● **PROBLEM STATEMENT**: Every line containing "ServerEvent" should be identified and copied from the data below.
*** Opening DATA TO USE ***
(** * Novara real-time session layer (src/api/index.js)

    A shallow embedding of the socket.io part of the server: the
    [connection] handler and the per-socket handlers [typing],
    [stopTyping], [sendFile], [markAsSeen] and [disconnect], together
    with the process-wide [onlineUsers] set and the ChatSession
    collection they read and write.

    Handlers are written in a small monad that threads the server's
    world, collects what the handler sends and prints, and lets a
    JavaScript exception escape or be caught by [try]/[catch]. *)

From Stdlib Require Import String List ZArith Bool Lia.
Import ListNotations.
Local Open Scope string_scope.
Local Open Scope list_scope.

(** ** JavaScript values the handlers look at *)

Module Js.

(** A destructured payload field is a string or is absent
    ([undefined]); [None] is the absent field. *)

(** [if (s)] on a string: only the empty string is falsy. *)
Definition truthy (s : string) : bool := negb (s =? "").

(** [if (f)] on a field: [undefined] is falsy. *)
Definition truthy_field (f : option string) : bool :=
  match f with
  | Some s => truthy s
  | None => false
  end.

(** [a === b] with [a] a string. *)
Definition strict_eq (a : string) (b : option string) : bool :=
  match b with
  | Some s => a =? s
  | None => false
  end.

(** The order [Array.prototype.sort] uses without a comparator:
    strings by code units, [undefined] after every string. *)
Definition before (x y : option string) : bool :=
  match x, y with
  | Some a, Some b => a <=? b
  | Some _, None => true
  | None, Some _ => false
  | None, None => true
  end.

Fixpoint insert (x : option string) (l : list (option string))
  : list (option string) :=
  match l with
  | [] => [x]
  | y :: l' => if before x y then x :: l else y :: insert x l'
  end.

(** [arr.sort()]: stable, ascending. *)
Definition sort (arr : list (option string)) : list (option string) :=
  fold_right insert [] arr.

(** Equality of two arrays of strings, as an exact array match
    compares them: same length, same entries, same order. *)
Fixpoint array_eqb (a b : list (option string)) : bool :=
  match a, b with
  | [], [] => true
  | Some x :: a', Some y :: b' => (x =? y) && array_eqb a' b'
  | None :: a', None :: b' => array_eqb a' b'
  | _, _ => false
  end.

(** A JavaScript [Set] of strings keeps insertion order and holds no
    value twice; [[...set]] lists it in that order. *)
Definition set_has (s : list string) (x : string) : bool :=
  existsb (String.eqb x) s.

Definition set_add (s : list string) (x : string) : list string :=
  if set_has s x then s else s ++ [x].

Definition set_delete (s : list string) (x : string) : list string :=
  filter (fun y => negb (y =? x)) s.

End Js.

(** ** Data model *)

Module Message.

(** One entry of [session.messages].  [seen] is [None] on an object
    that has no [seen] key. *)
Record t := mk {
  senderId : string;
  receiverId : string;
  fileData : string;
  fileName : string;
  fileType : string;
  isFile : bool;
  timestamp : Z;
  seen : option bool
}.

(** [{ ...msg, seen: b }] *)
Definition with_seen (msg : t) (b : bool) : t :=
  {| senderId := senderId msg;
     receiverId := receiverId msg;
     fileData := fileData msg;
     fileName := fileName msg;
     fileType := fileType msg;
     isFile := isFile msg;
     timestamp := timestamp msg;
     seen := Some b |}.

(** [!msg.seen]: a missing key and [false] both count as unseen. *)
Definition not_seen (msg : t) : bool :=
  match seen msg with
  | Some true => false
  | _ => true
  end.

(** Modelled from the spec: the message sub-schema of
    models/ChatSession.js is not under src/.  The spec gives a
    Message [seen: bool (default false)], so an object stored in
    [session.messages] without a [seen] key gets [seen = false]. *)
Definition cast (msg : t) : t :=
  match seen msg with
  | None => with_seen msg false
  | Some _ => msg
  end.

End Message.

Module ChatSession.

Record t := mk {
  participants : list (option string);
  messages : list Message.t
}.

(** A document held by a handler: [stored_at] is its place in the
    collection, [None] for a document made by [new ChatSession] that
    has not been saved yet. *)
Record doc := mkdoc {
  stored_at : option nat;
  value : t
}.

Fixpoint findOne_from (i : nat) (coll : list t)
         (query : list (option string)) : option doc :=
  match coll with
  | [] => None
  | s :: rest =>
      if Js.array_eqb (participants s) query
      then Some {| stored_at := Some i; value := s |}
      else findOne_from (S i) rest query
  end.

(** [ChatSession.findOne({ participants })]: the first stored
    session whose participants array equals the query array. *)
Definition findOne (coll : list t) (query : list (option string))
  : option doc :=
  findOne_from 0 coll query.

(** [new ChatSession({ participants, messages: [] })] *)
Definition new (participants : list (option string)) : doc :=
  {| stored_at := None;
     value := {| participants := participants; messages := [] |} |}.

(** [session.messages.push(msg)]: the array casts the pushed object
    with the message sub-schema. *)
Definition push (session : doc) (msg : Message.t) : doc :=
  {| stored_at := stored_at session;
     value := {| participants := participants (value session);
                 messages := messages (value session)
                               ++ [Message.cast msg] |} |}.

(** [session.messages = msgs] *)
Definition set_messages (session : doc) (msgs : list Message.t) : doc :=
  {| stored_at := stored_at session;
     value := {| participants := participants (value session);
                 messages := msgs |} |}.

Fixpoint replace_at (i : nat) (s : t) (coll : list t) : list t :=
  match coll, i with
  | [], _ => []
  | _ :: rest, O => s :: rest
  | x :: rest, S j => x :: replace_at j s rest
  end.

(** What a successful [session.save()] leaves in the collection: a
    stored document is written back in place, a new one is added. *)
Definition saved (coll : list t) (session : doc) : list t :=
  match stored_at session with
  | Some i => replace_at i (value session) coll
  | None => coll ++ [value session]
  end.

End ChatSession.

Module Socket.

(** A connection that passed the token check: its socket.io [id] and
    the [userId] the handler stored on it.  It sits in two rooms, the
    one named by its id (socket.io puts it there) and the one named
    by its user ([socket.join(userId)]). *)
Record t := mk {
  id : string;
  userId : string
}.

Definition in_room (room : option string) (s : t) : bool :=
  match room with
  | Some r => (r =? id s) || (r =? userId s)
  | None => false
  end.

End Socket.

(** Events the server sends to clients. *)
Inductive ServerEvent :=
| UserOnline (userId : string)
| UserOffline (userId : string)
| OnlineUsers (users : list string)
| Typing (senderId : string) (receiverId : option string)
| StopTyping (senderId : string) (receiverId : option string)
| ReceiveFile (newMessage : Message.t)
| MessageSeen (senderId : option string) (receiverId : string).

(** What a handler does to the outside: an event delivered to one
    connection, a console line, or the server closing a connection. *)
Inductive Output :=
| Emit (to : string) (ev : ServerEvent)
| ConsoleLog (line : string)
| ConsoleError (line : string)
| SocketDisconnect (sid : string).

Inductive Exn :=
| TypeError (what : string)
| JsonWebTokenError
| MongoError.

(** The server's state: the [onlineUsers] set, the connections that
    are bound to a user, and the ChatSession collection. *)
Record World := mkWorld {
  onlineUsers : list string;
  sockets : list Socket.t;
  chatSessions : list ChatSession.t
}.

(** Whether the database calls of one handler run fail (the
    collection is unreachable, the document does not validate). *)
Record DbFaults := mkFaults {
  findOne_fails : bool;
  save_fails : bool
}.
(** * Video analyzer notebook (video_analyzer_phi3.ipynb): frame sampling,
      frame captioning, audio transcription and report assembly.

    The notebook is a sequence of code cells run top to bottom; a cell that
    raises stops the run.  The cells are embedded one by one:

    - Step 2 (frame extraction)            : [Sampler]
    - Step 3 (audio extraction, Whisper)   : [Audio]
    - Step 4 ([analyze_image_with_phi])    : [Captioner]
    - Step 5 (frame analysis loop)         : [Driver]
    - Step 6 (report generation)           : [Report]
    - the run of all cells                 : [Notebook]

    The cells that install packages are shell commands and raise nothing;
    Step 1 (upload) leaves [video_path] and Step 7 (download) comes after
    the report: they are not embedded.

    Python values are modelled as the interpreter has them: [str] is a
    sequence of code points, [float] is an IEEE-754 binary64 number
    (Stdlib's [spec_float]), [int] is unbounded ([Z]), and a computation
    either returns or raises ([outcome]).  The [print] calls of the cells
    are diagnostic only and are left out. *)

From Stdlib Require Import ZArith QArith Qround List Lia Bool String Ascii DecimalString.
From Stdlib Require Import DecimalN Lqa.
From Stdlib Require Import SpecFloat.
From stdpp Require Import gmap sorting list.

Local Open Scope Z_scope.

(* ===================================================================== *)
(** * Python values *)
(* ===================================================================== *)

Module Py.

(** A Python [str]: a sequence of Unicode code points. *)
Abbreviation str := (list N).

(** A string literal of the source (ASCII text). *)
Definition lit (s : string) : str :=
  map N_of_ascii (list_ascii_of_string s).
*** Closing DATA TO USE ***
● **EXERCISE ANSWER**:
Inductive ServerEvent :=
| Emit (to : string) (ev : ServerEvent)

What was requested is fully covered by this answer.